On May 4, Italy took its first steps towards returning to normality, with over four million people returning to work, visits to relatives allowed, and greater freedom for outdoor exercise. But Italy is determined to avoid its cities relapsing into chaotic, polluted centres.


In Milan, in the worst-hit region of Lombardy, authorities hope to transform the city into eco-friendly space. They have begun work on 35km of bicycle lanes and widened pavements that will favour cyclists and pedestrians over car traffic.
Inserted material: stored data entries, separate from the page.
Lemma x_last_in : In 4 x.
Proof.
  replace 4 with (nth 999 x 0) by (vm_compute; reflexivity).
  apply nth_In. rewrite AppSpec.x_length. lia.
Qed.

Lemma x_fill_length_le (x_q : float) :
  (length (x_fill x_q) <= length x)%nat.
Proof. rewrite x_fill_filter. apply filter_length_le. Qed.

Lemma x_fill_empty_elim (x_q : float) :
  x_fill x_q = [] -> (-4 <=? x_q) = false.
Proof.
  intros H. rewrite x_fill_filter, x_head in H. cbn [filter] in H.
  destruct (-4 <=? x_q); [discriminate | reflexivity].
Qed.

Lemma x_fill_empty_intro (x_q : float) :
  (-4 <=? x_q) = false -> x_fill x_q = [].
Proof.
  intros H. apply MaskFacts.getitem_mask_none.
  eapply Forall_impl; [|apply AppSpec.x_bounds]. intros xi [Hlo _].
  destruct (xi <=? x_q) eqn:Hxi; [|reflexivity].
  pose proof (le_trans _ _ _ Hlo Hxi) as Hle. unfold le in Hle. congruence.
Qed.

(** A region as long as the grid contains the last sample, [4]. *)
Lemma x_fill_full_elim (x_q : float) :
  length (x_fill x_q) = length x -> (4 <=? x_q) = true.
Proof.
  intros H. pose proof (x_fill_prefix x_q) as Hp.
  rewrite H, firstn_all in Hp.
  pose proof x_last_in as Hin. rewrite <- Hp in Hin.
  rewrite x_fill_filter in Hin.
  apply filter_In in Hin. exact (proj2 Hin).
Qed.

Lemma y_fill_length (pdf : float -> float) (x_q : float) :
  length (y_fill pdf x_q) = length (x_fill x_q).
Proof. apply MaskFacts.getitem_mask_length, AppSpec.y_length. Qed.

Lemma shaded_eq (pdf : float -> float) (x_q : float) :
  shaded (plot_shaded_normal pdf x_q)
  = combine (x_fill x_q) (y_fill pdf x_q).
Proof. reflexivity. Qed.

Lemma curve_eq (pdf : float -> float) (x_q : float) :
  curve (plot_shaded_normal pdf x_q) = combine x (y pdf).
Proof. reflexivity. Qed.

Lemma shaded_nil_iff (pdf : float -> float) (x_q : float) :
  shaded (plot_shaded_normal pdf x_q) = [] <-> x_fill x_q = [].
Proof.
  rewrite shaded_eq. split; intros H.
  - apply length_zero_iff_nil. apply (f_equal (@length _)) in H.
    rewrite length_combine, y_fill_length in H. cbn [length] in H. lia.
  - rewrite H. reflexivity.
Qed.

Lemma shaded_empty_elim (pdf : float -> float) (x_q : float) :
  shaded (plot_shaded_normal pdf x_q) = [] -> (-4 <=? x_q) = false.
Proof. rewrite shaded_nil_iff. apply x_fill_empty_elim. Qed.

Lemma shaded_empty_intro (pdf : float -> float) (x_q : float) :
  (-4 <=? x_q) = false -> shaded (plot_shaded_normal pdf x_q) = [].
Proof. rewrite shaded_nil_iff. apply x_fill_empty_intro. Qed.

Lemma shaded_full_elim (pdf : float -> float) (x_q : float) :
  shaded (plot_shaded_normal pdf x_q) = curve (plot_shaded_normal pdf x_q) ->
  (4 <=? x_q) = true.
Proof.
  rewrite shaded_eq, curve_eq. intros H.
  apply (f_equal (@length _)) in H.
  rewrite !length_combine, y_fill_length, AppSpec.y_length in H.
  rewrite !Nat.min_id in H. apply x_fill_full_elim, H.
Qed.
(** * epochcalc: a shallow embedding of [epoch_calculator.py]

    The program is a PyQt5 desktop utility: an epoch calculator form, a
    directory image viewer with a thumbnail cache, and a theme importer.
    Each Python class becomes a module below; widget fields become record
    fields, module-level globals ([image_cache], standard output) become
    fields of the process state, and what the program obtains from outside
    (directory listings, image files, text files) is read from an explicit
    [world] value that may differ from one call to the next.

    Text is modelled as [string] (8-bit characters).  [str.lower] is
    modelled on ASCII text; the lower case of a character outside ASCII is
    never made of letters of the extensions or of the dataset folder names
    alone, so the filters below agree with Python on such names too.  The
    built-in [int()], which reads Unicode digits and spaces, is a parameter
    [int] of everything that calls it; [Py.int] is [int()] on ASCII text,
    for the examples and for the statements about particular texts. *)

From Stdlib Require Import ZArith Ascii DecimalString DecimalNat.
From stdpp Require Import base tactics option list strings gmap relations.

Local Open Scope string_scope.

(** ** Python built-ins used by the program *)

Module Py.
The scheme has been named ‘Strade Aperte,’ open roads, and it will also introduce 30 kph speed limits in some areas and pedestrian and cyclist priority streets.

Rome has also announced that it has pledged €3.8 million in order to construct 150km of new cycle lanes in the capital.

The government is backing the environmentally friendly changes by potentially giving up to €500 to people in cities who purchase bikes (including electric-assist), and up to €200 for scooters or car-sharing.

Venice may not have cars, but its pollution levels remain high due to motorboat traffic and cruise ships. Under lockdown, rowing boats were used to deliver shopping. While this is not feasible in the long run, campaigns and petitions are hoping to introduce stricter speed limits and controls on boat traffic and are pushing for eco-friendly bio-fuel to be obligatory.

These initiatives are hoping to combat the problem of how to travel while maintaining social distancing post-coronavirus lockdown. Public transport such as buses and trains will be running at 30 per cent capacity meaning many people will have to look for alternative modes of transport. To avoid people resorting to car travel, cities hope their environmentally conscious schemes will encourage more cycling and walking to work.